For a drug whose inventor, Frederick Banting, refused to put his name on the patent because he thought it should belong to humanity, it looks like patients who need the drug to live are being gouged by Big Pharma.

An article in the May 25 issue of The New Yorker describes how some do-it-yourself-biology groups are trying to come up with an end run around this problem. In “The Rogue Experimenters,” Margaret Talbot interviews people at a meeting of the Open Insulin Project in Baltimore, where PhDs in biochemistry mingled with volunteers who set up DNA labs in their apartments.

Their goal is to engineer a bacterium to manufacture insulin, and make it available at a much lower cost than the big three US manufacturers charge. But even if the rather rag-tag group of professionals and volunteers succeed, they face huge hurdles in the form of the Food and Drug Administration (FDA) approval process, which can cost millions of dollars. The big drug companies like it that way, because it means that nobody much smaller than them can even hope to compete.
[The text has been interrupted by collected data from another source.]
Definition setID (item : HistoryResultItem) (id : string) : HistoryResultItem :=
  {| hri_Created := hri_Created item; hri_CreatedBy := hri_CreatedBy item;
     hri_Author := hri_Author item; hri_Comment := hri_Comment item;
     hri_EmptyLayer := hri_EmptyLayer item; hri_ID := id; hri_Size := hri_Size item |}.

Definition setSize (item : HistoryResultItem) (size : Z) : HistoryResultItem :=
  {| hri_Created := hri_Created item; hri_CreatedBy := hri_CreatedBy item;
     hri_Author := hri_Author item; hri_Comment := hri_Comment item;
     hri_EmptyLayer := hri_EmptyLayer item; hri_ID := hri_ID item; hri_Size := size |}.

(** The loop [for i := range ociImageHistory] of [ImageHistory], run on
    the indices [todo] still to visit, with the layer pointer [j] and the
    slice [history] filled so far. *)
Fixpoint historyLoop (desc : Descriptor) (ociImageHistory : list History)
  (layers : list Descriptor) (info : Digest -> Result Z)
  (todo : list nat) (j : Z) (history : list HistoryResultItem)
  : Result (Z * list HistoryResultItem) :=
  match todo with
  | [] => Ok (j, history)
  | i :: rest =>
      let lenOciImageHistory := length ociImageHistory in
      let h := nth (lenOciImageHistory - i - 1) ociImageHistory zeroHistory in
      let item :=
        {| hri_Created := hist_Created h;
           hri_CreatedBy := hist_CreatedBy h;
           hri_Author := hist_Author h;
           hri_Comment := hist_Comment h;
           hri_EmptyLayer := hist_EmptyLayer h;
           hri_ID := "<missing>";
           hri_Size := 0%Z |} in
      let item := if (i =? 0)%nat then setID item (desc_Digest desc) else item in
      if negb (hri_EmptyLayer item)
      then
        if (j <? 0)%Z
        then Err (ErrNew "number of manifest layers shouldn't be less than number of non-empty layer in history info")
        else
          size <- info (desc_Digest (nth (Z.to_nat j) layers zeroDescriptor)) ;;
          historyLoop desc ociImageHistory layers info rest (j - 1)%Z
                      (setIndex history i (setSize item size))
      else
        historyLoop desc ociImageHistory layers info rest j (setIndex history i item)
  end.

(** The part of [ImageHistory] that follows the fetches: from the config
    descriptor, the history of the OCI image, the layers of the manifest
    and the content store's [Info]. *)
Definition reconstructHistory (desc : Descriptor) (ociImageHistory : list History)
  (layers : list Descriptor) (info : Digest -> Result Z)
  : Result (list HistoryResultItem) :=
  let lenOciImageHistory := length ociImageHistory in
  let history := repeat zeroItem lenOciImageHistory in
  let j := (Z.of_nat (length layers) - 1)%Z in
  ' (j, history) <-
    historyLoop desc ociImageHistory layers info (seq 0 lenOciImageHistory) j history ;;
  if negb (j =? -1)%Z
  then Err (ErrNew "number of manifest layers shouldn't be greater than number of non-empty layer in history info")
  else Ok history.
When asked about the high price of insulin, drug manufacturers point to patented improvements they have made over the years. Each patent allows them to exclude competition, and while technically the US market is not a monopoly, the only three significant insulin manufacturers operate what looks to this outside observer like a cartel, successfully defending their practices against attempts by government to break up the cartel. But although one type of synthetic insulin introduced in 1996 has gone from $20 a unit to about $200 today, no one is claiming that it works ten times better than it used to.
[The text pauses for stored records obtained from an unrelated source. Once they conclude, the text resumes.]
Lemma simpleName_relative n : simpleName n → Path.isAbsolute n = false ∧ Str.isEmpty n = false.
Proof.
  intros (Hslash & Hn & _). destruct n as [|a n]; [done|]. split; [|done].
  simpl in *. apply andb_prop in Hslash as [Ha _]. unfold notSlash in Ha.
  by apply negb_true_iff in Ha.
Qed.

Lemma downloadFile_stored (n : string) (w : World) (d : list byte) :
  Path.isAbsolute middleware_dirname = true →
  simpleName n →
  containsDotFile (uploadDir +:+ "/" +:+ n) = false →
  fs w !! (uploadDir +:+ "/" +:+ n) = Some (FileNode d) →
  downloadFile n w
  = (Return {| status := 200; body := BFile (uploadDir +:+ "/" +:+ n) n d |}, w).
Proof.
  intros Habs Hn Hdot Hfile.
  destruct (simpleName_relative n Hn) as [Hrel Hne].
  unfold downloadFile, try_catch. rewrite Hne. cbv zeta.
  unfold resolveDownloadPath. rewrite Hrel.
  rewrite (join_canonical _ _ (uploadDir_canonical Habs) Hn).
  unfold mbind, async_bind, attempt, fsp.access. rewrite Hfile.
  unfold res_download. by rewrite Hdot, Hfile, (basename_dir_name _ _ Hn).
Qed.

(** X13. A reference that is the plain name of a file stored in the
    upload directory is answered 200 with that file's bytes under that
    name (unless the path holds a dot-file segment, which [send]
    refuses). *)
Theorem download_serves_a_stored_name (n : string) (w : World) (d : list byte) :
  Path.isAbsolute middleware_dirname = true →
  simpleName n →
  containsDotFile (uploadDir +:+ "/" +:+ n) = false →
  fs w !! (uploadDir +:+ "/" +:+ n) = Some (FileNode d) →
  downloadFile n w
  = (Return {| status := 200; body := BFile (uploadDir +:+ "/" +:+ n) n d |}, w).
Proof. apply downloadFile_stored. Qed.

Lemma prefix_split a k : String.prefix a k = true → ∃ b, k = a +:+ b.
Proof.
  revert k. induction a as [|x a IH]; intros k; [by exists k|].
  destruct k as [|y k]; simpl; [done|].
  destruct (ascii_dec x y) as [->|]; [|done].
  intros (b & ->)%IH. by exists b.
Qed.

Lemma includes_slash n : allChars notSlash n = true → Str.includes "/" n = false.
Proof.
  induction n as [|a n IH]; [done|].
  change (allChars notSlash (String a n)) with (notSlash a && allChars notSlash n).
  change (Str.includes "/" (String a n))
    with (String.prefix "/" (String a n) || Str.includes "/" n).
  intros [Ha Hn]%andb_prop. rewrite (IH Hn), orb_false_r.
  unfold notSlash in Ha. apply negb_true_iff, Ascii.eqb_neq in Ha.
  unfold String.prefix. destruct (ascii_dec "/" a) as [<-|_]; done.
Qed.

(** The entries [readdir] lists are the names whose path, directly
    below the directory, is in the store. *)
Lemma entryOf_inv d key n : fsp.entryOf d key = Some n → key = d +:+ "/" +:+ n.
Proof.
  unfold fsp.entryOf. cbv zeta.
  destruct (String.prefix (d +:+ "/") key) eqn:Hpre; [|done].
  apply prefix_split in Hpre as (b & ->).
  rewrite (length_append (d +:+ "/") b), Nat.add_sub', substring_append.
  destruct (Str.isEmpty b || Str.includes "/" b); [done|].
  intros [= <-]. by rewrite append_assoc.
Qed.

Lemma entryOf_child d n : simpleName n → fsp.entryOf d (d +:+ "/" +:+ n) = Some n.
Proof.
  intros (Hslash & Hn & _). unfold fsp.entryOf. cbv zeta.
  rewrite <- append_assoc, prefix_append.
  rewrite (length_append (d +:+ "/") n), Nat.add_sub', substring_append.
  by rewrite (isEmpty_false _ Hn), (includes_slash _ Hslash).
Qed.

Lemma readdir_entries d w :
  fs w !! d = Some DirNode →
  ∃ files, fsp.readdir d w = (Return files, w)
    ∧ (∀ n, n ∈ files → is_Some (fs w !! (d +:+ "/" +:+ n)))
    ∧ (∀ n, simpleName n → is_Some (fs w !! (d +:+ "/" +:+ n)) → n ∈ files).
Proof.
  intros Hd. unfold fsp.readdir. rewrite Hd. eexists. split; [done|]. split.
  - intros n ([k node] & Hk & Hn)%list_elem_of_omap. simpl in Hn.
    apply entryOf_inv in Hn as ->. apply elem_of_map_to_list in Hk. by exists node.
  - intros n Hn [node Hnode]. apply list_elem_of_omap.
    exists (d +:+ "/" +:+ n, node). split; [by apply elem_of_map_to_list|].
    by apply entryOf_child.
Qed.

(** X14. A reference is answered 404 when neither the path it resolves
    to nor a file named like its last segment directly in the upload
    directory is in the store. *)
Theorem download_not_found (filePath : string) (w : World) :
  filePath ≠ "" →
  fs w !! resolveDownloadPath filePath = None →
  fs w !! (uploadDir +:+ "/" +:+ Path.basename filePath) = None →
  downloadFile filePath w = (Return (res_send 404 "File not found"), w).
Proof.
  intros Hne Hpath Hbase.
  unfold downloadFile, try_catch. rewrite (isEmpty_false _ Hne). cbv zeta.
  unfold mbind at 1, async_bind at 1, attempt at 1, fsp.access at 1. rewrite Hpath.
  unfold mbind at 1, async_bind at 1, attempt at 1, fallbackScan. cbv zeta.
  unfold mbind at 1, async_bind at 1.
  destruct (fs w !! uploadDir) as [[?|]|] eqn:Hd;
    [by unfold fsp.readdir; rewrite Hd | | by unfold fsp.readdir; rewrite Hd].
  destruct (readdir_entries uploadDir w Hd) as (files & -> & Hin & _).
  destruct (List.find (String.eqb (Path.basename filePath)) files) as [file|] eqn:Hfind.
  - apply List.find_some in Hfind as [Hfile Heq].
    apply String.eqb_eq in Heq as <-.
    apply list_elem_of_In, Hin in Hfile. rewrite Hbase in Hfile. by destruct Hfile.
  - unfold mbind, async_bind, fsp.access. by rewrite Hpath.
Qed.

(** X15. When the path a reference resolves to is not in the store but
    a file named like its last segment is stored directly in the upload
    directory, that file is served. *)
Theorem download_falls_back_to_the_name (filePath : string) (w : World) (d : list byte) :
  Path.isAbsolute middleware_dirname = true →
  let n := Path.basename filePath in
  simpleName n →
  containsDotFile (uploadDir +:+ "/" +:+ n) = false →
  fs w !! resolveDownloadPath filePath = None →
  fs w !! uploadDir = Some DirNode →
  fs w !! (uploadDir +:+ "/" +:+ n) = Some (FileNode d) →
  downloadFile filePath w
  = (Return {| status := 200; body := BFile (uploadDir +:+ "/" +:+ n) n d |}, w).
Proof.
  intros Habs n Hn Hdot Hpath Hdir Hfile.
  assert (Hne : filePath ≠ "") by (intros ->; by destruct Hn as (_ & ? & _)).
  unfold downloadFile, try_catch. rewrite (isEmpty_false _ Hne). cbv zeta.
  unfold mbind at 1, async_bind at 1, attempt at 1, fsp.access at 1. rewrite Hpath.
  unfold mbind at 1, async_bind at 1, attempt at 1, fallbackScan. cbv zeta.
  unfold mbind at 1, async_bind at 1.
  destruct (readdir_entries uploadDir w Hdir) as (files & -> & _ & Hin).
  fold n.
  destruct (List.find (String.eqb n) files) as [file|] eqn:Hfind.
  - apply List.find_some in Hfind as [_ Heq]. apply String.eqb_eq in Heq as <-.
    rewrite (join_canonical _ _ (uploadDir_canonical Habs) Hn).
    unfold mbind, async_bind, fsp.access, mret, async_ret. rewrite Hfile.
    unfold res_download. by rewrite Hdot, Hfile, (basename_dir_name _ _ Hn).
  - exfalso. assert (Hmem : n ∈ files) by (apply Hin; [done | by eexists]).
    apply list_elem_of_In in Hmem.
    pose proof (List.find_none _ _ Hfind n Hmem) as Hno.
    by rewrite String.eqb_refl in Hno.
Qed.

End DownloadFacts.

Section DownloadWitness.
#[local] Existing Instances Demo.runtime Demo.collaborators.
Import Demo Scenario.

Lemma download_serves_a_stored_name_witness :
  downloadFile "merged-1700000000000.pdf" deployed
  = (Return {| status := 200;
               body := BFile (uploadDir +:+ "/" +:+ "merged-1700000000000.pdf")
                         "merged-1700000000000.pdf" (bytes "%PDFab") |}, deployed).
Proof.
  apply (download_serves_a_stored_name "merged-1700000000000.pdf" deployed (bytes "%PDFab"));
    [reflexivity | by repeat split | reflexivity | reflexivity].
Defined.

Lemma download_not_found_witness :
  downloadFile "../missing.js" deployed = (Return (res_send 404 "File not found"), deployed).
Proof.
  apply (download_not_found "../missing.js" deployed); [discriminate | reflexivity..].
Defined.

(** A reference into a directory that is not there, to a name that is
    stored. *)
Lemma download_falls_back_to_the_name_witness :
  downloadFile "2023/old/merged-1700000000000.pdf" deployed
  = (Return {| status := 200;
               body := BFile (uploadDir +:+ "/" +:+ "merged-1700000000000.pdf")
                         "merged-1700000000000.pdf" (bytes "%PDFab") |}, deployed).
Proof.
  apply (download_falls_back_to_the_name "2023/old/merged-1700000000000.pdf" deployed
           (bytes "%PDFab"));
    [reflexivity | by repeat split | reflexivity..].
Defined.

End DownloadWitness.

(* ------------------------------------------------------------------ *)
(** ** Split: what the one-hour timer removes *)

Section SplitExpiry.
Context `{Runtime} `{Collaborators}.

Lemma ensureUploadDir_lookup_eq m p :
  ensureUploadDir m !! p
  = if decide (p = uploadDir) then Some (default DirNode (m !! uploadDir)) else m !! p.
Proof.
  unfold ensureUploadDir. destruct (m !! uploadDir) as [n|] eqn:Hd.
  - case_decide as Hp; [by subst|done].
  - case_decide as Hp; [subst; by rewrite lookup_insert_eq | by rewrite lookup_insert_ne].
Qed.

(** Away from the outputs the split loop only makes the directory. *)
Lemma afterSplit_elsewhere outs m p :
  p ∉ outputPathOf <$> outs →
  afterSplit m outs !! p = (if outs is [] then m else ensureUploadDir m) !! p.
Proof.
  unfold afterSplit. revert m. induction outs as [|o outs IH]; intros m Hp; [done|].
  apply not_elem_of_cons in Hp as [Hne Hp]. simpl. rewrite (IH _ Hp).
  assert (Hstep : (<[outputPathOf o := FileNode (out_bytes o)]> (ensureUploadDir m)) !! p
                  = ensureUploadDir m !! p) by by rewrite lookup_insert_ne.
  destruct outs as [|o' outs']; [done|].
  rewrite ensureUploadDir_lookup_eq, (ensureUploadDir_lookup_eq m).
  case_decide as Hu.
  - subst p. rewrite lookup_insert_ne by done.
    by rewrite ensureUploadDir_lookup_eq, decide_True.
  - rewrite Hstep. by rewrite ensureUploadDir_lookup_eq, decide_False.
Qed.

(** A split that writes some page, step by step. *)
Lemma splitPDF_writes (f : Upload) (w : World) (d : list byte) (pdfDoc : list Page) :
  Str.includes "pdf" (mimetype f) = true →
  fs w !! path f = Some (FileNode d) →
  pdflib_load LoadStrict d = Some pdfDoc →
  (1 < length pdfDoc)%nat →
  let outs := splitOutputs pdfDoc (seq 0 (length pdfDoc)) (dateCalls w) in
  outs ≠ [] →
  ∃ r, splitPDF (Some f) w
       = (Return r,
          {| fs := afterSplit (fs w) outs;
             timers := timers w ++ [{| timer_delay := 3600000;
                                       timer_unlink := path f :: (outputPathOf <$> outs);
                                       timer_rm := [] |}];
             dateCalls := dateCalls w + length outs |})
    ∧ status r = 200%N
    ∧ field "pages" (jsonOf r) = Some (JArr (splitEntry <$> outs)).
Proof.
  intros Hmime Hfile Hload HN outs Houts.
  unfold splitPDF. rewrite Hmime. simpl negb. cbv iota.
  unfold try_catch at 1. unfold mbind at 1, async_bind at 1, attempt at 1, fsp.access.
  rewrite Hfile.
  unfold mbind at 1, async_bind at 1, attempt at 1.
  unfold mbind at 1, async_bind at 1, fsp.readFile. rewrite Hfile, Hload.
  unfold mret at 1, async_ret at 1.
  replace (length pdfDoc <=? 1)%nat with false by (symmetry; apply Nat.leb_gt; lia).
  unfold mbind at 1, async_bind at 1. rewrite splitLoop_run. fold outs.
  cbn [splitResults split_tempFiles app].
  replace (length (splitEntry <$> outs) =? 0)%nat with false.
  2:{ symmetry. apply Nat.eqb_neq. rewrite length_fmap. by destruct outs. }
  unfold mbind, async_bind, setTimeout, mret, async_ret. cbn [fs timers dateCalls].
  eexists. split; [reflexivity|]. by split.
Qed.

(** X16. After a split has answered 200, its one-hour timer unlinks
    the upload and every page it wrote: once the timer has fired none
    of the files the response lists is left, and the store is what it
    was before the request without the upload (and with the upload
    directory made). *)
Theorem split_outputs_expire (f : Upload) (w : World) (d : list byte) (pdfDoc : list Page) :
  Str.includes "pdf" (mimetype f) = true →
  fs w !! path f = Some (FileNode d) →
  pdflib_load LoadStrict d = Some pdfDoc →
  (1 < length pdfDoc)%nat →
  let outs := splitOutputs pdfDoc (seq 0 (length pdfDoc)) (dateCalls w) in
  outs ≠ [] →
  ∃ r w' t,
    splitPDF (Some f) w = (Return r, w')
    ∧ status r = 200%N
    ∧ field "pages" (jsonOf r) = Some (JArr (splitEntry <$> outs))
    ∧ timers w' = timers w ++ [t]
    ∧ timer_delay t = 3600000%N
    ∧ (∀ o, o ∈ outs → fs w' !! outputPathOf o = Some (FileNode (out_bytes o)))
    ∧ ∀ p, fs (fireTimer t w').2 !! p
           = if decide (p ∈ path f :: (outputPathOf <$> outs)) then None
             else ensureUploadDir (fs w) !! p.
Proof.
  intros Hmime Hfile Hload HN outs Houts.
  destruct (splitPDF_writes f w d pdfDoc Hmime Hfile Hload HN Houts) as (r & Hrun & Hst & Hpages).
  fold outs in Hrun.
  assert (Hnd : NoDup (outputPathOf <$> outs)) by apply splitOutputs_NoDup, NoDup_seq.
  eexists r, _, _. split; [exact Hrun|]. split; [done|]. split; [done|].
  split; [reflexivity|]. split; [reflexivity|]. cbn [fs].
  split; [intros o Ho; by apply afterSplit_output|].
  intros p. unfold fireTimer. cbn [timer_unlink timer_rm].
  unfold mbind, async_bind.
  match goal with |- context [forEach _ ?ps ?w2] =>
    destruct (cleanup_spec ps w2) as (w3 & -> & _ & _ & Hfs)
  end.
  unfold removeTrees. cbn [snd fs with_fs foldr]. rewrite Hfs. cbn [fs].
  case_decide as Hin.
  - apply elem_of_cons in Hin as [->|Hin].
    + by destruct (afterSplit_file outs (fs w) (path f) d Hfile) as [d' ->].
    + apply list_elem_of_fmap in Hin as (o & -> & Ho).
      by rewrite (afterSplit_output outs (fs w) o Hnd Ho).
  - apply not_elem_of_cons in Hin as [_ Hin].
    rewrite (afterSplit_elsewhere _ _ _ Hin). by destruct outs.
Qed.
A little historical perspective might help us see what is wrong here, and what might be done to fix it.

Much if not most of modern medicine can be traced to two sources with Christian roots: the tradition of charitable care, which gave birth to the modern hospital; and the tradition of scientific investigation, which led to the monumental achievements of medical science that makes medical care so effective today.

We sometimes forget how recently medicine has transformed itself from a sort of guesswork sideshow that only rich people could afford to a huge and largely effective enterprise that makes life better, or even just possible, for billions around the globe.

As late as the 1950s, it was fair to say that while most doctors and drug companies were not hurting for cash, most of the people involved in medical care were in it primarily for reasons of love rather than money. They wanted to help people, and a medical-related job or business did that. This attitude explains Banting’s willingness in the 1920s to forego what might have been a highly profitable patent in the interests of benefiting humanity.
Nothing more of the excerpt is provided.